Lord Justice Toulson decided to proceed in the absence of Ms de Ferranti. For the reasons set out in the judgment which he delivered on 14 November 2012 ([2012] EWCA Civ 1808) he granted permission to appeal from that part of Mr Justice Haddon-Cave’s order dismissing the March 2011 application: that is to say, from the judge’s refusal to set aside the default judgment and to stay enforcement of the award of damages assessed thereunder. He also granted permission to appeal from that part of the judge’s order dismissing the January 2012 application; while observing that the application for permission to appeal from that part of the order “adds nothing to the application for permission to appeal against the order refusing to set aside the [default] judgment.”

The judge’s reasons

27.

In his judgment of 19 January 2012 Mr Justice Haddon-Cave set out the procedural history of these proceedings: observing that it was “as remarkable as it was depressing”. He referred to the observation of Judge Mitchell to the effect that the application to adjourn the Quantum Trial was “yet another chapter in a story of failure to engage with litigation”. He observed that counsel who appeared before him on behalf of the defendants “very fairly says that his main instructions today have been in relation to seeking an application to adjourn”. He was not instructed in relation to what the judge described as “the real meat of the matter”. He identified (at paragraph 24 of his judgment), as “the real question in this lengthy debate”, whether or not an order retrospectively dispensing with service of the original application for default judgment could or should be made now or could or should have been made in December 2011. He set out the terms of CPR 3.10 and 6.28; and observed (at paragraph 28) that:

“Looking at both those rules, they are . . . (1) very broad and (2) there is nothing in them to limit the scope of the power of the court to remedy defects under 3.10 or dispense with service under 6.28.”

He referred to the witness statement of Sarah Gabriel - expressing the view that the reasons and rationale set out in that witness statement were powerful and correct - and concluded (at paragraphs 33 and 34):

“33. . . . even if Master Eyre did not have the power to make the order he made, it seems to me that the order he made, on the basis of the evidence that he had before him that I have before me now, was absolutely correct. The court must take a practical view of this sort [of] litigation and be fair to both parties, including the claimant, and it seems to me very clear that the claimant has been given the run around here and the defendants have chosen not to engage in litigation unless and until it suited them. The defendants utterly failed to take the relevant steps that were open to them, and allowed the matter to languish for a very long period of time indeed. There is not even . . . a draft defence some two-plus years after the Particulars of Claim were served on 15 September 2010.
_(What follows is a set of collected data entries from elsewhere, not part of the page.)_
Lemma next_serial_small dbg n : (n + 2 < u32_mod)%N → next_serial dbg n = Ok (n + 2)%N.
Proof.
  intros Hn. unfold next_serial. rewrite bump_small by lia. cbn [mbind outcome_bind serial_loop].
  rewrite bump_small by lia. cbn [mbind outcome_bind]. rewrite decide_True by lia. f_equal. lia.
Qed.

(** C37: the serials of a connection.  Every message takes two steps of the counter, so the
    serials of a new connection are the even numbers from two; near the end of the range
    a debug build panics, while a release build goes on at one without giving zero, the
    loop ending at its second round at the latest. *)
Theorem next_serial_spec n :
  (n < u32_mod)%N →
  next_serial true n = (if decide (n + 2 < u32_mod)%N then Ok (n + 2)%N else Panic) ∧
  next_serial false n = Ok (if decide (n + 2 < u32_mod)%N then n + 2 else 1)%N.
Proof.
  intros Hn. destruct (decide (n + 2 < u32_mod)%N) as [Hs|Hs].
  { by rewrite !next_serial_small. }
  assert (n = u32_mod - 2 ∨ n = u32_mod - 1)%N as [-> | ->] by (unfold u32_mod in *; lia);
    by vm_compute.
Qed.

(** ** Two connections

    The stream between a sender and a receiver: the bytes written and not yet read.
    [Link] refines a queue of messages. *)

Record Link := MkLink {
  l_sender : Conn;
  l_flight : bytes;
  l_receiver : Conn;
}.

(** What the two sides do, with the answers of their sockets. *)
Inductive link_op :=
| LWrite (msg : MarshalledMessage) (answers : list answer)
| LDrain (answers : list answer)
| LRead (reads : list read_answer).

Inductive link_event :=
| EvSent (msg : MarshalledMessage) (serial : N)
| EvDrained (i : nat)
| EvGot (msg : MarshalledMessage).
(* ===== verification/FdLink.v ===== *)
(** * conn/mod.rs: two connections with descriptors

    Conn.v joins two connections without descriptors by a stream of bytes.  Here both ends
    negotiated descriptors: what is on the way is a stream of bytes of which some carry
    descriptors, as the kernel keeps it.  [sendmsg] attaches the descriptors of a call to the
    first byte it takes; [recvmsg] delivers those of the bytes it reads.  A message takes its
    descriptors along with its first byte, the receiver never reads beyond the end of a
    message, and so each message arrives with its own descriptors.

    A descriptor stands for the open file here; the number it gets at the receiver is the
    kernel's business. *)

From S2P Require Import Prelude Utils Body Message Header DBusWire Sender Recv Auth Conn.
From Stdlib Require Import Lia.

(** ** The stream of the kernel *)

Abbreviation tbyte := (u8 * list Fd)%type.

Definition tags (l : list tbyte) : list Fd := mjoin (map snd l).

Definition plain_of (l : list tbyte) : bytes := map fst l.

(** A message as it is sent: the descriptors go with the first byte. *)
Definition tag (b : bytes) (fds : list Fd) : list tbyte :=
  match b with [] => [] | c :: b => (c, fds) :: map (λ c, (c, [])) b end.

(** The descriptors at a position of a [Wire], and its bytes with their descriptors. *)
Definition fds_at (i : nat) (l : list (nat * list Fd)) : list Fd :=
  mjoin (map (λ p, if decide (p.1 = i) then p.2 else []) l).

Fixpoint carry (off : nat) (b : bytes) (l : list (nat * list Fd)) : list tbyte :=
  match b with [] => [] | c :: b => (c, fds_at off l) :: carry (S off) b l end.

(** What a queue is still to send. *)
Definition tag_out (o : RawOut) : list tbyte :=
  tag (Sender.remaining o) (if decide (blocked o) then fds o else []).

Definition tagged_pending (q : list RawOut) : list tbyte := mjoin (map tag_out q).

(** The answers of the kernel when a receiver in a state asks for at most so many bytes at
    a time, from the bytes on the way. *)
Inductive ask := Ask (n : nat) | AskFails (e : ErrorKind).

Section kernel.
Context `{WireLib} `{RecvLib}.
Context {Ty : Type} (parse_description : bytes → outcome UnmarshalError (list Ty))
  (validate_marshalled : ByteOrder → nat → bytes → Ty → outcome UnmarshalError nat).
Context (dbg : bool) (rem_capacity : nat).

Fixpoint kernel_loop (self : RecvState) (flight : list tbyte) (asks : list ask)
    : list read_answer :=
  match asks with
  | [] => []
  | AskFails e :: _ => [ReadFails e]
  | Ask n :: asks =>
      match before_read dbg rem_capacity self with
      | Ok (self, needed) =>
          let capacity := if Recv.with_fd self then needed else needed + rem_capacity in
          let got := take n (take capacity flight) in
          Got n (tags got) ::
          match after_read parse_description validate_marshalled self needed (plain_of got) (tags got) with
          | (Ok None, self, _) => kernel_loop self (drop (length got) flight) asks
          | _ => []
          end
      | _ => []
      end
  end.

Definition kernel_reads (self : RecvState) (flight : list tbyte) (asks : list ask)
    : list read_answer :=
  match try_get_msg self with
  | (Ok None, self, _) => kernel_loop self flight asks
  | _ => []
  end.
End kernel.

(** ** Positions *)

Lemma tags_app l k : tags (l ++ k) = tags l ++ tags k.
Proof. unfold tags. by rewrite map_app, mjoin_app. Qed.

Lemma plain_of_app l k : plain_of (l ++ k) = plain_of l ++ plain_of k.
Proof. apply map_app. Qed.

Lemma tags_nil (b : bytes) : tags (map (λ c, (c, [])) b) = [].
Proof. induction b; [done|]. by cbn. Qed.

Lemma length_plain_of (l : list tbyte) : length (plain_of l) = length l.
Proof. apply length_map. Qed.
(* ===== verification/Progress.v ===== *)
(** * lib.rs: what is waited for is returned, whatever the others do

    Futures share the socket: whichever holds the lock reads, and sorts what is not its
    own.  Here: nothing is lost on the way.  Every step takes a first part of the results
    at hand, in order, and what it takes is in a queue, in a channel, or was returned.  So
    the answer of a call, and a message for the queue of a rule or of a path, comes nearer
    with each turn of the future that waits for it, however many others read, call, drop
    and give up meanwhile, and the future ends within as many turns as there were results
    in front. *)

From S2P Require Import Prelude Utils Body StdPath ObjPath Message Hierarchy Order MatchRule Rpc Client Queues.
From Stdlib Require Import Lia.

(** ** The stream *)

Definition ok_msg (r : io_result MarshalledMessage) : option MarshalledMessage :=
  match r with Ok msg => Some msg | _ => None end.

(** The messages among the results of [get_next_message]. *)
Definition msgs (l : list (io_result MarshalledMessage)) : list MarshalledMessage := omap ok_msg l.

Lemma elem_of_msgs msg l : msg ∈ msgs l ↔ Ok msg ∈ l.
Proof.
  unfold msgs. rewrite list_elem_of_omap. split.
  - by intros ([m|e|] & Hin & [= ->]).
  - intros Hin. by exists (Ok msg).
Qed.

Lemma msgs_app l1 l2 : msgs (l1 ++ l2) = msgs l1 ++ msgs l2.
Proof. apply omap_app. Qed.

(** What is in the queue [q]. *)
Definition queued (q : queue) (rd : RecvData) : list MarshalledMessage := default [] (chans rd !! q).

(** From [rd] to [rd'] the results [c] were taken, and [rest] is left. *)
Record took (c rest : list (io_result MarshalledMessage)) (rd rd' : RecvData) : Prop := {
  took_inbox : inbox rd' = rest;
  took_seen : seen rd' = seen rd ++ msgs c;
  took_queued q : ∃ l, queued q rd' = queued q rd ++ l ∧ ∀ msg, msg ∈ l → msg ∈ msgs c;
}.

Lemma took_same rd rd' :
  seen rd' = seen rd → chans rd' = chans rd → took [] (inbox rd') rd rd'.
Proof.
  intros Hs Hc. split; [done|by rewrite app_nil_r|]. intros q. exists [].
  unfold queued. by rewrite Hc, app_nil_r.
Qed.

Section stream.
Context `{BasicMarshal} (dbg : bool)
  (hash_iter : gmap bytes CallHierarchy → list (bytes * CallHierarchy)).

(** A call that [send] accepts goes to the queue that receives calls of its object. *)
Lemma send_queue h c msg c' :
  send dbg hash_iter h c msg = Ok c' →
  ∃ ws q, Forall element ws ∧ object (dynheader msg) = Some (mk_path ws) ∧ receives h ws q ∧
    c' = <[q := default [] (c !! q) ++ [msg]]> c.
Proof.
  intros Hs.
  assert (∃ ws, Forall element ws ∧ object (dynheader msg) = Some (mk_path ws)) as (ws & Hws & Hobj).
  { unfold send in Hs. destruct (object (dynheader msg)) as [obj|]; cbn in Hs; [|done].
    unfold from_str in Hs. destruct (validate_str obj) as [[]| |] eqn:Hv; try done.
    apply validate_str_iff in Hv as (ws & Hws & ->). by exists ws. }
  destruct (proj1 (send_delivers_aux dbg hash_iter h c msg ws Hws Hobj c') Hs) as (q & Hq & ->).
  by exists ws, q.
Qed.

(** A message is appended to a queue, or to none. *)
Lemma sort_msg_queued rd msg rd' q :
  sort_msg dbg hash_iter rd msg = Ok rd' →
  ∃ l, queued q rd' = queued q rd ++ l ∧ ∀ m, m ∈ l → m = msg.
Proof.
  assert (∀ rd' q', chans rd' = <[q' := default [] (chans rd !! q') ++ [msg]]> (chans rd) →
    ∃ l, queued q rd' = queued q rd ++ l ∧ ∀ m, m ∈ l → m = msg) as Hpush.
  { intros rd1 q' Hc. unfold queued. rewrite Hc. destruct (decide (q = q')) as [->|Hne].
    - exists [msg]. rewrite lookup_insert_eq. split; [done|]. by intros m Hm%list_elem_of_singleton.
    - exists []. rewrite lookup_insert_ne, app_nil_r by done. split; [done|]. by intros m Hm%not_elem_of_nil. }
  assert (∀ rd', chans rd' = chans rd →
    ∃ l, queued q rd' = queued q rd ++ l ∧ ∀ m, m ∈ l → m = msg) as Hsame.
  { intros rd1 Hc. exists []. unfold queued. rewrite Hc, app_nil_r. split; [done|].
    by intros m Hm%not_elem_of_nil. }
  unfold sort_msg. destruct (typ msg) eqn:Ht; [done| | | |].
  2, 3: destruct (response_serial _) as [idx|]; cbn; [|done];
    destruct (reply_map rd !! idx); intros [= <-]; by apply Hsame.
  - destruct (send _ _ _ _ _) as [c| |] eqn:Hs; cbn; [|done..]. intros [= <-].
    destruct (send_queue _ _ _ _ Hs) as (ws & q' & _ & _ & _ & ->).
    by apply (Hpush _ q').
  - destruct (queue_sig _ _ _) as [c| |] eqn:Hs; cbn; [|done..]. intros [= <-].
    clear Ht. induction (sig_matches rd) as [|r l IH]; cbn [queue_sig] in Hs; [injection Hs as <-; by apply Hsame|].
    destruct (matches r msg); [|by apply IH].
    destruct (r_queue r) as [q'|]; cbn in Hs; [|done]. injection Hs as <-. by apply (Hpush _ q').
Qed.

Lemma took_cons rd msg l rd1 c rest rd' :
  sort_msg dbg hash_iter (take_msg rd l msg) msg = Ok rd1 → took c rest rd1 rd' →
  took (Ok msg :: c) rest rd rd'.
Proof.
  intros Hs [Hi Hse Hq]. split; [done| |].
  - rewrite Hse, (sort_msg_seen dbg hash_iter _ _ _ Hs). cbn. by rewrite <- app_assoc.
  - intros q. destruct (Hq q) as (k & Hk & Hkin).
    destruct (sort_msg_queued _ _ _ q Hs) as (k1 & Hk1 & Hk1in). exists (k1 ++ k).
    rewrite Hk, Hk1, <- app_assoc. split; [done|]. intros m [Hm|Hm]%elem_of_app.
    + rewrite (Hk1in m Hm). cbn. by left.
    + cbn. right. by apply Hkin.
Qed.

(** A run of [queue_msg] takes a first part of the results, and at least one if there is
    any. *)
Lemma queue_msg_took l pred rd r rd' :
  queue_msg dbg hash_iter l pred rd = (r, rd') → r ≠ Panic →
  ∃ c rest, l = c ++ rest ∧ took c rest rd rd' ∧ (c = [] → l = []).
Proof.
  revert rd. induction l as [|[msg|e|] l IH]; intros rd; cbn [queue_msg].
  - intros [= <- <-] _. exists [], []. split_and!; [done| |done]. by apply (took_same rd (set_inbox rd [])).
  - assert (took [Ok msg] l rd (take_msg rd l msg)) as Htake.
    { split; [done..|]. intros q. exists []. rewrite app_nil_r. split; [done|].
      by intros m Hm%not_elem_of_nil. }
    destruct (pred msg _) as [[|]|e|].
    + intros [= <- <-] _. by exists [Ok msg], l.
    + destruct (sort_msg _ _ _ msg) as [rd1|reply|] eqn:Hs.
      * intros Hq Hr. destruct (IH rd1 Hq Hr) as (c & rest & -> & Ht & _).
        exists (Ok msg :: c), rest. split_and!; [done| |done]. by eapply took_cons.
      * intros [= <- <-] _. by exists [Ok msg], l.
      * by intros [= <- <-].
    + intros [= <- <-] _. by exists [Ok msg], l.
    + by intros [= <- <-].
  - intros [= <- <-] _. exists [Err e], l. split_and!; [done| |done].
    by destruct (took_same rd (set_inbox rd l)).
  - by intros [= <- <-].
Qed.

Lemma get_msg_step_took s pred r s' :
  get_msg_step dbg hash_iter s pred = Some (r, s') →
  ∃ c rest, inbox (recv_data s) = c ++ rest ∧ took c rest (recv_data s) (recv_data s') ∧
    (c = [] → inbox (recv_data s) = []).
Proof.
  unfold get_msg_step. destruct (queue_msg _ _ _ _ _) as [q rd] eqn:Hq. intros Hs.
  destruct (queue_msg_took _ _ _ _ _ Hq) as (c & rest & Hi & Ht & Hne); [by intros ->|].
  exists c, rest. split_and!; [done| |done]. clear Hq.
  destruct q as [[msg [|]]|er|]; [| |destruct er|done]; try (injection Hs as <- <-; done).
  destruct (send_msg_wo_rsp _ msg) as [s1|] eqn:Hw; [|done]. injection Hs as <- <-.
  unfold send_msg_wo_rsp in Hw. destruct (expects_reply msg); [done|].
  destruct (allocate_idx _) as [[? ?]|]; [|done]. by injection Hw as <-.
Qed.

Lemma took_calls c rest rd rd1 rd' :
  took c rest rd rd1 → inbox rd' = inbox rd1 → seen rd' = seen rd1 → chans rd' = chans rd1 →
  took c rest rd rd'.
Proof.
  intros [Hi Hs Hq] Hi' Hs' Hc'. split; [congruence..|]. intros q. unfold queued in *. rewrite Hc'.
  apply Hq.
Qed.

Lemma poll_future_took s ch r s' :
  poll_future dbg hash_iter s ch = Some (r, s') →
  ∃ c rest, inbox (recv_data s) = c ++ rest ∧ took c rest (recv_data s) (recv_data s') ∧
    (r = None → c = [] → inbox (recv_data s) = []).
Proof.
  unfold poll_future. destruct (waiting s !! ch) as [[idx birth]|]; cbn; [|done].
  destruct (oneshots (recv_data s) !! ch).
  { intros [= <- <-]. exists [], (inbox (recv_data s)). split_and!; [done| |done].
    apply (took_same (recv_data s) (set_reply_map (recv_data s) _)); done. }
  destruct (decide _); [|done]. destruct (get_msg_step _ _ s _) as [[r1 s1]|] eqn:Hg; [|done].
  apply get_msg_step_took in Hg as (c & rest & Hi & Ht & Hne). cbn.
  intros Hr. exists c, rest. split_and!; [done| |by auto].
  destruct r1 as [[msg|er|]|]; injection Hr as <- <-; by eapply took_calls.
Qed.

(** ** Steps of the others *)

(** What comes in with a step. *)
Definition incomings (a : action) : list (io_result MarshalledMessage) :=
  match a with AArrive r => [r] | _ => [] end.
(* ===== verification/Wakeup.v ===== *)
(** * lib.rs: who is woken in [get_msg]

    [RpcConn::get_msg] with its points of interruption.  A task polls the future of its own
    message once; then it repeats: wait until the socket is readable, then take either its
    own message, if that is in its channel, or the lock, under which it sorts what can be
    read and, when there is nothing more, clears the readiness of the socket.  While it
    waits for the socket it does not look at its channel.  So a message that another task
    puts there wakes it only together with the socket.

    Here: on one thread, and as long as the replies [get_msg] sends itself go out at once,
    that is enough, and no task sleeps on a message; with a second thread, or while such a
    reply waits for the socket to become writable, a task can sleep on its message until
    the next one arrives. *)

From S2P Require Import Prelude Utils Body StdPath ObjPath Message Hierarchy Order MatchRule Rpc Client Queues Progress.
From Stdlib Require Import Lia.

(** ** The socket as tokio presents it

    [AsyncFd]: [fd_ready] is the readiness it has seen and not cleared; a task that waits
    is woken by the next event ([fd_woken]).  A guard is current while no event came since
    it was made. *)
Class AsyncFd := {
  Fd : Type;
  Guard : Type;
  fd_ready : Fd → bool;
  fd_woken : Fd → nat → bool;
  fd_current : Fd → Guard → bool;
  (** A new [readable()] of a task polled, and one that waits polled again. *)
  readable : Fd → nat → option Guard * Fd;
  readable_again : Fd → nat → option Guard * Fd;
  clear_ready : Fd → Guard → Fd;
  (** The driver reports that the socket became readable. *)
  io_event : Fd → Fd;
}.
34. For all these reasons, it seems to me that, applying the overriding principle of proportionality and fairness to both sides, it is plain that the court today should decide these matters and my decision is: (1) The application to remit to Master Eyre is refused. (2) The court today refuses to set aside or vary the order of Master Eyre dated 22 December 2011. (3) If and so far as necessary, the court grants afresh an order in the same terms as made by Master Eyre, that service of the claimant’s application for default judgment in these proceedings be retrospectively dispensed with on the basis of the evidence and the witness statement of Sarah Gabriel (i.e. granting the application made in the claimant’s application notice dated 22 December 2011, under CPR 3.10 and CPR 6.28). (3) ( sic ) The defendants’ application dated 16 March 2011, which is returnable today, is dismissed. There is no merit in it whatsoever in circumstances where the defendants have delayed for so long to seek to set aside the judgment (and, having engaged at least in knowledge of the quantum hearing they may have waived their rights in any event).”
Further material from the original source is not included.